What you need to do: Set down exactly the lines of the records from the top to the line containing "sample_slist eq_refl) as H."; include both.

Exercise material:
>>>>

Lemma accept_after_a_finished_client_witness :
  accept_client a_client sample_connections = Fault UseAfterFree.
Proof.
  pose proof (accept_after_a_finished_client sample_connections sample_list a_client 4
    sample_slist eq_refl) as H.
  rewrite decide_True in H by (by apply (bool_decide_unpack _)).
  apply H; [done|done|by apply (bool_decide_unpack _)|done].
Defined.

Lemma signal_in_critical_section_deadlocks_witness :
  signal_handler (set_conns (LS ∅ ∅ (mk_env true [])) fresh_proc) = Fault Deadlock.
Proof. by apply signal_in_critical_section_deadlocks. Defined.

Definition good_start : start_answers := mk_start 3 4 0 0 0 0 9 0 15.
(* ===== verification/ServerSystem.v ===== *)
(** * The server as a system ([server/aesdsocket.c])

    The main thread and the connection threads together.  The main thread of
    [ServerMain] is cut behind [pthread_create], behind [pthread_mutex_lock]
    and in front of [collect_complete_threads]; between its steps the threads
    of [ServerClients] and, in a build with one, the timer of [ServerTimer] take
    theirs, and a signal may arrive in any of them.  A connection thread that returns sets
    [thread_complete] in the node the main thread has on its list. *)

From S2P Require Import Prelude CString Slist Connections ServerMain.
From S2P Require Import Memory CircularBuffer DeviceSpec Kernel CharDriver CharDriverSpec.
From S2P Require Import CharDriverSeek Schedules FileOps Server ServerSpec ServerProperties.
From S2P Require Import ServerClients ServerParts ServerSerial ServerSerialProperties ServerTimer.

(** A client that will connect: what the main thread's calls answer, and what
    the socket has for the connection's thread. *)
Record arrival := mk_arrival {
  answers : accept_answers;
  events : list sock_event;
  windows : list Z }.

Definition newcomer (v : arrival) : client :=
  mk_client (Receiving (replicate in_buffer_size NUL)) (events v) (windows v) [] false 0.

(** Where the main thread is: in front of [accept], of the lock, of the
    insertion, of the collection.  [conn] is its local variable. *)
Inductive main_point :=
  | Accepting
  | Spawned (conn : node_ptr)
  | Holding (conn : node_ptr)
  | Collecting.

(** The connection threads with what they share, the argument each of them was
    given, the timer, the process, and what is still to come. *)
Record system (F : Type) := mk_system {
  threads : server F;
  arguments : list node_ptr;
  ticker : clock;
  process : proc;
  at_main : main_point;
  arrivals : list arrival }.
Arguments mk_system {F} _ _ _ _ _ _.
Arguments threads {F} _.
Arguments arguments {F} _.
Arguments ticker {F} _.
Arguments process {F} _.
Arguments at_main {F} _.
Arguments arrivals {F} _.

(** The thread that the kernel picks for a signal. *)
Inductive receiver := ByMain | ByThread (i : nat) | ByTimer.

(** Whose turn it is. *)
Inductive who := Main | Thread (i : nat) | Timer | Signal (by_ : receiver).

Section system.
Context {F : Type} {HF : FileOps F} (utc_offset : Z → Z) (unspecified : list byte) (fuel : nat).
Abbreviation W A := (M (system F) A).
Implicit Types (w : system F) (y : server F) (c : client).

(** [should_exit] is one variable, that of the process.  The connection threads
    and the timer find its value when they take a step, and what they store
    there is stored in the process. *)
Definition shared w : server F :=
  let y := threads w in
  mk_server (s_file y) (s_lock y) (ServerMain.should_exit (process w)) (clients y).

Definition set_threads y w :=
  mk_system y (arguments w) (ticker w) (set_should_exit (s_exit y) (process w)) (at_main w) (arrivals w).
Definition set_process p w :=
  mk_system (threads w) (arguments w) (ticker w) p (at_main w) (arrivals w).
Definition set_main pt w :=
  mk_system (threads w) (arguments w) (ticker w) (process w) pt (arrivals w).
Definition set_arrivals vs w :=
  mk_system (threads w) (arguments w) (ticker w) (process w) (at_main w) vs.

Definition start_thread (conn : node_ptr) c w :=
  let y := threads w in
  mk_system (mk_server (s_file y) (s_lock y) (s_exit y) (clients y ++ [c]))
    (arguments w ++ [conn]) (ticker w) (process w) (Spawned conn) (arrivals w).

Definition on_process {A} (m : M proc A) : W A := λ w,
  match m (process w) with
  | Ok a p => Ok a (set_process p w)
  | Fault e => Fault e
  | Diverge => Diverge
  end.

(** A step of the loop in [main]; [inl] is the end of the process.  Without a
    client [accept] waits. *)
Definition main_turn : W (Z + ()) :=
  w ← gets id;
  match at_main w with
  | Accepting =>
     exiting ← on_process (gets ServerMain.should_exit);
     if (exiting : bool) then on_process (cleanUpAndExit EXIT_SUCCESS)
     else
       match arrivals w with
       | [] => mret (inr ())
       | v :: vs =>
          modify (set_arrivals vs);;
          if decide (r_accept (answers v) < 0)%Z then mret (inr ())
          else
            on_process (modify (on_fds (λ X : gset Z, {[r_accept (answers v)]} ∪ X)));;
            conn ← on_process (run_conns (open_connection (answers v)));
            match conn with
            | None => on_process (close (r_accept (answers v)));; mret (inr ())
            | Some conn => modify (start_thread conn (newcomer v));; mret (inr ())
            end
       end
  | Spawned conn =>
     on_process (run_conns pthread_mutex_lock);; modify (set_main (Holding conn));; mret (inr ())
  | Holding conn =>
     on_process (run_conns (insert_connection conn));; modify (set_main Collecting);; mret (inr ())
  | Collecting =>
     on_process (run_conns collect_complete_threads);; modify (set_main Accepting);; mret (inr ())
  end.

(** What a step that led to [y] does to the connection of thread [i]. *)
Definition report (i : nat) y : W () :=
  w ← gets id;
  match clients (threads w) !! i, clients y !! i, arguments w !! i with
  | Some c, Some c', Some conn =>
     if decide (complete c' = complete c) then mret () else on_process (finish_client conn)
  | _, _, _ => mret ()
  end.

Definition thread_turn (i : nat) : W (Z + ()) := λ w,
  match turn fuel i (shared w) with
  | Ok _ y => (report i y;; modify (set_threads y);; mret (inr ())) w
  | Fault e => Fault e
  | Diverge => Diverge
  end.

Definition timer_turn : W (Z + ()) := λ w,
  match site_turn utc_offset unspecified fuel None (mk_site (shared w) (ticker w)) with
  | Ok _ v => Ok (inr ()) (mk_system (base v) (arguments w) (timer_thread v)
                             (set_should_exit (s_exit (base v)) (process w)) (at_main w) (arrivals w))
  | Fault e => Fault e
  | Diverge => Diverge
  end.

(** A thread that runs can receive a signal. *)
Definition alive (by_ : receiver) w : bool :=
  match by_ with
  | ByMain => true
  | ByThread i => match clients (threads w) !! i with
                  | Some c => match point c with Finished => false | _ => true end
                  | None => false
                  end
  | ByTimer => match t_point (ticker w) with Stopped => false | _ => true end
  end.

(** The handler in a thread other than the main thread waits in the collection
    while the main thread has the lock.  The handler of the main thread has
    interrupted the one that it would wait for. *)
Definition waits_for_main (by_ : receiver) w : bool :=
  match by_ with ByMain => false | _ => connections_lock (env (conns (process w))) end.

(** The handler, run by the thread [by_] as one step. *)
Definition signal_turn (by_ : receiver) : W (Z + ()) :=
  w ← gets id;
  if negb (alive by_ w) || waits_for_main by_ w then mret (inr ())
  else
    on_process signal_handler.

Definition system_turn (t : who) : W (Z + ()) :=
  match t with
  | Main => main_turn
  | Thread i => thread_turn i
  | Timer => timer_turn
  | Signal by_ => signal_turn by_
  end.

Fixpoint run_system (schedule : list who) : W (Z + ()) :=
  match schedule with
  | [] => mret (inr ())
  | t :: schedule =>
     r ← system_turn t;
     match r with
     | inl status => mret (inl status)
     | inr _ => run_system schedule
     end
  end.

(** When the threads have seen the last change of [should_exit]. *)
Lemma shared_same w : s_exit (threads w) = ServerMain.should_exit (process w) → shared w = threads w.
Proof. unfold shared. destruct (threads w). by intros <-. Qed.

Lemma set_should_exit_same (p : proc) : set_should_exit (ServerMain.should_exit p) p = p.
Proof. by destruct p. Qed.

Lemma run_system_app schedule schedule' w w' :
  run_system schedule w = Ok (inr ()) w' →
  run_system (schedule ++ schedule') w = run_system schedule' w'.
Proof.
  revert w. induction schedule as [|t schedule IH]; intros w; simpl; [by intros [= ->]|].
  intros (r & w1 & Ht & Hrun)%bind_inv. rewrite (bind_Ok _ _ _ _ _ Ht).
  destruct r as [st|[]]; [done|]. by apply IH.
Qed.

(** A computation on the connections that takes the main thread to [pt]. *)
Definition conns_turn (m : CM ()) (pt : main_point) : W (Z + ()) := λ w,
  match m (conns (process w)) with
  | Ok _ s => Ok (inr ()) (set_main pt (set_process (set_conns s (process w)) w))
  | Fault e => Fault e
  | Diverge => Diverge
  end.

Lemma main_turn_conns w :
  match at_main w with
  | Accepting => True
  | Spawned conn => main_turn w = conns_turn pthread_mutex_lock (Holding conn) w
  | Holding conn => main_turn w = conns_turn (insert_connection conn) Collecting w
  | Collecting => main_turn w = conns_turn collect_complete_threads Accepting w
  end.
Proof.
  unfold main_turn, conns_turn, on_process, run_conns, mbind, M_bind, gets, modify.
  destruct (at_main w) as [|conn|conn|] eqn:Hpt; [done|simpl; rewrite Hpt..].
  - by destruct (pthread_mutex_lock _).
  - by destruct (insert_connection _ _).
  - by destruct (collect_complete_threads _).
Qed.

Lemma main_turn_accepts w v vs :
  at_main w = Accepting → ServerMain.should_exit (process w) = false → arrivals w = v :: vs →
  (0 ≤ r_accept (answers v))%Z →
  let p := on_fds (λ X : gset Z, {[r_accept (answers v)]} ∪ X) (process w) in
  main_turn w =
    match open_connection (answers v) (conns (process w)) with
    | Ok (Some conn) s => Ok (inr ()) (start_thread conn (newcomer v)
                                         (set_process (set_conns s p) (set_arrivals vs w)))
    | Ok None s => Ok (inr ()) (set_process (on_fds (λ X : gset Z, X ∖ {[r_accept (answers v)]})
                                               (set_conns s p)) (set_arrivals vs w))
    | Fault e => Fault e
    | Diverge => Diverge
    end.
Proof.
  intros Hpt He Hvs Ha p. unfold main_turn, on_process, run_conns, mbind, M_bind, gets, modify.
  simpl. rewrite Hpt, He, Hvs, decide_False by lia. simpl.
  by destruct (open_connection _ _) as [[conn|] s1|e|].
Qed.

(** The steps of the main thread, taken alone, are the turn of its loop. *)
Lemma main_turns_are_accept_client w v vs :
  at_main w = Accepting → ServerMain.should_exit (process w) = false → arrivals w = v :: vs →
  (0 ≤ r_accept (answers v))%Z → r_create (answers v) = 0%Z →
  match accept_client (answers v) (conns (process w)) with
  | Ok _ s => ∃ w', run_system (replicate 4 Main) w = Ok (inr ()) w' ∧ at_main w' = Accepting ∧
      process w' = set_conns s (on_fds (λ X : gset Z, {[r_accept (answers v)]} ∪ X) (process w))
  | Fault e => run_system (replicate 4 Main) w = Fault e
  | Diverge => run_system (replicate 4 Main) w = Diverge
  end.
Proof.
  intros Hpt He Hvs Ha Hcr. unfold accept_client. rewrite decide_False by lia.
  cbn [replicate run_system system_turn]. unfold mbind, M_bind.
  rewrite (main_turn_accepts w v vs) by done.
  destruct (open_connection (answers v) (conns (process w))) as [[conn|] s1|e|] eqn:Ho; [| |done..].
  2: { exfalso. unfold open_connection, mbind, M_bind in Ho.
       destruct (r_malloc (answers v)); [|done]. simpl in Ho. rewrite Hcr in Ho. simpl in Ho.
       by destruct (update_node _ _ _). }
  rewrite (main_turn_conns (start_thread _ _ _)). unfold conns_turn; simpl.
  destruct (pthread_mutex_lock s1) as [[] s2|e|]; [|done..].
  rewrite (main_turn_conns (set_main (Holding _) _)). unfold conns_turn; simpl.
  destruct (insert_connection conn s2) as [[] s3|e|]; [|done..].
  rewrite (main_turn_conns (set_main Collecting _)). unfold conns_turn; simpl.
  destruct (collect_complete_threads s3) as [[] s4|e|]; [|done..].
  eexists. split; [done|by split].
Qed.
End system.

(** ** A thread that returns has set [thread_complete] *)

Section done.
Context {F : Type} {HF : FileOps F} (fuel : nat).

(** A part of the thread sets the flag when it returns, and else leaves it. *)
Abbreviation sets_done := (keeps (F := F) thread_done (λ v, v = 1%Z)).

Definition at_end (pt : at_point) : bool := match pt with Finished => true | _ => false end.
Definition has_finished c : bool := at_end (point c).

Lemma done_thread_step pt : pt ≠ Finished → sets_done at_end (thread_step fuel pt).
Proof.
  intros Hpt. destruct pt as [b|n b|prev b|b|]; cbn [thread_step]; [..|done].
  - eapply keeps_bind; [by apply keeps_receive|..]; intros []; try done; try (intros _; by apply keeps_ret).
    intros _. by exists Finished.
  - apply keeps_then; [|by intros ?; apply keeps_ret]. unfold start_packet.
    apply keeps_then; [|intros ?; apply keeps_lift].
    apply keeps_then; [apply keeps_gets|]. intros []; [apply keeps_fault|by apply keeps_modify].
  - eapply keeps_bind; [by apply keeps_handle_next|..]; intros []; try done; try (intros _; by apply keeps_ret).
    intros _. by exists Finished.
  - apply keeps_then; [|by intros ?; apply keeps_ret].
    apply keeps_then; [apply keeps_gets|]. intros []; [by apply keeps_modify|apply keeps_fault].
Qed.

(** What a turn changes. *)
Lemma turn_report i y y' :
  turn fuel i y = Ok () y' →
  y' = y ∨ ∃ c c', clients y !! i = Some c ∧ clients y' = <[i := c']> (clients y) ∧
    has_finished c = false ∧ complete c' = if has_finished c' then 1%Z else complete c.
Proof.
  unfold turn. destruct (clients y !! i) as [c|] eqn:Hi; [|by intros [= ->]; left].
  destruct (blocked y c) eqn:Hb; [by intros [= ->]; left|].
  destruct (thread_step fuel (point c) (view y c)) as [pt s|e|] eqn:Hs; [|done..].
  intros [= <-]. right. exists c, (client_of pt s). split_and!; [done|done| |].
  - unfold has_finished, blocked in *. by destruct (point c).
  - apply done_thread_step in Hs; [by unfold has_finished; simpl; destruct (at_end pt)|].
    intros Hp. unfold blocked in Hb. by rewrite Hp in Hb.
Qed.
End done.
(** The amplitude of a code is in range and has that code. *)
Lemma amplitude_of_code (n : Z) :
  (0 <= n <= 255)%Z ->
  let y := fdiv (fmul (inject_Z n) AMPLITUDE_MAX) (float_of_uint AQUANTUM) in
  binary32 y = true /\ 0 <= y /\ y <= 5 /\ amplitudeCode y = n.
Proof.
  intros [N0 N1]. unfold fdiv, fmul. rewrite AQUANTUM_float. unfold AMPLITUDE_MAX.
  rewrite Zle_Qle in N0, N1.
  change (inject_Z 0) with 0 in N0. change (inject_Z 255) with 255 in N1.
  set (m := inject_Z n) in *.
  pose proof (round32_error (m * 5) 11) as E1.
  change (2 ^ 11) with 2048 in E1.
  change (2 ^ (Z.max (11 - 24) (-149) - 1)) with (1 # 16384) in E1.
  specialize (E1 ltac:(lra) ltac:(lra)).
  apply Qabs_Qle_condition in E1.
  assert (P0 : 0 <= round32 (m * 5)) by (apply round32_nonneg; lra).
  assert (P1 : round32 (m * 5) <= 1275).
  { assert (E : round32 1275 = 1275) by (vm_compute; reflexivity).
    rewrite <- E. apply round32_le; lra. }
  set (p := round32 (m * 5)) in *.
  pose proof (round32_error (p / 255) 3) as E2.
  change (2 ^ 3) with 8 in E2.
  change (2 ^ (Z.max (3 - 24) (-149) - 1)) with (1 # 4194304) in E2.
  specialize (E2 ltac:(lraq) ltac:(lraq)).
  apply Qabs_Qle_condition in E2.
  assert (Y0 : 0 <= round32 (p / 255)) by (apply round32_nonneg; lraq).
  assert (Y1 : round32 (p / 255) <= 5).
  { assert (E : round32 5 = 5) by (vm_compute; reflexivity).
    rewrite <- E. apply round32_le; lraq. }
  assert (YB : binary32 (round32 (p / 255)) = true)
    by (apply binary32_round; lraq).
  set (y := round32 (p / 255)) in *. cbv zeta.
  split; [exact YB | split; [exact Y0 | split; [exact Y1 |]]].
  destruct (amplitudeCode_half_up y Y0 Y1) as [E _]. rewrite E.
  pose proof (amplitudeQuotient_error y Y0 Y1) as EQ.
  apply Qabs_Qle_condition in EQ.
  apply Qfloor_eq; fold m; lraq.
Qed.

(** The frequency of a code up to that of 16384 kHz is in range and has
    that code. *)
Lemma frequency_of_code (n : Z) :
  (0 <= n <= 5497558)%Z ->
  let y := fdiv (fmul (inject_Z n) MCLK) (float_of_uint FQUANTUM) in
  binary32 y = true /\ 0 <= y /\ y <= 16384 /\ frequencyCode y = n.
Proof.
  intros [N0 N1].
  destruct (Z.eq_dec n 0) as [Nz|Nnz].
  { subst n. cbv zeta. conjuncts; evaluate. }
  unfold fdiv, fmul. rewrite FQUANTUM_float. unfold MCLK.
  assert (M0 : 1 <= inject_Z n).
  { change 1 with (inject_Z 1). rewrite <- Zle_Qle. lia. }
  rewrite Zle_Qle in N1. change (inject_Z 5497558) with 5497558 in N1.
  set (m := inject_Z n) in *.
  pose proof (round32_error (m * 50000) 38) as E1.
  change (2 ^ 38) with 274877906944 in E1.
  change (2 ^ (Z.max (38 - 24) (-149) - 1)) with 8192 in E1.
  specialize (E1 ltac:(lra) ltac:(lra)).
  apply Qabs_Qle_condition in E1.
  assert (P0 : 50000 <= round32 (m * 50000)).
  { assert (E : round32 50000 = 50000) by (vm_compute; reflexivity).
    rewrite <- E at 1. apply round32_le; lra. }
  assert (P1 : round32 (m * 50000) <= 274877906944).
  { assert (E : round32 274877906944 = 274877906944) by (vm_compute; reflexivity).
    rewrite <- E. apply round32_le; lra. }
  assert (PB : binary32 (round32 (m * 50000)) = true)
    by (apply binary32_round; lra).
  set (p := round32 (m * 50000)) in *.
  pose proof (FQUANTUM_div_exact p PB P0) as Y.
  assert (YB : binary32 (round32 (p / 16777216)) = true)
    by (apply binary32_round; lraq).
  set (y := round32 (p / 16777216)) in *. cbv zeta.
  assert (Y0 : 0 <= y) by (rewrite Y; lraq).
  assert (Y1 : y <= 16384) by (rewrite Y; lraq).
  split; [exact YB | split; [exact Y0 | split; [exact Y1 |]]].
  destruct (frequencyCode_half_up y Y0 ltac:(lra)) as [E _]. rewrite E.
  rewrite frequencyQuotient_eq.
  pose proof (FQUANTUM_exact y YB Y0) as T.
  set (t := round32 (y * 16777216)) in *.
  pose proof (round32_error (t / 50000) 23) as E3.
  change (2 ^ 23) with 8388608 in E3.
  change (2 ^ (Z.max (23 - 24) (-149) - 1)) with (1 # 4) in E3.
  specialize (E3 ltac:(lraq) ltac:(lraq)).
  apply Qabs_Qle_condition in E3.
  apply Qfloor_eq; fold m; lraq.
Qed.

<<<<

Written solution:
Lemma accept_after_a_finished_client_witness :
  accept_client a_client sample_connections = Fault UseAfterFree.
Proof.
  pose proof (accept_after_a_finished_client sample_connections sample_list a_client 4
    sample_slist eq_refl) as H.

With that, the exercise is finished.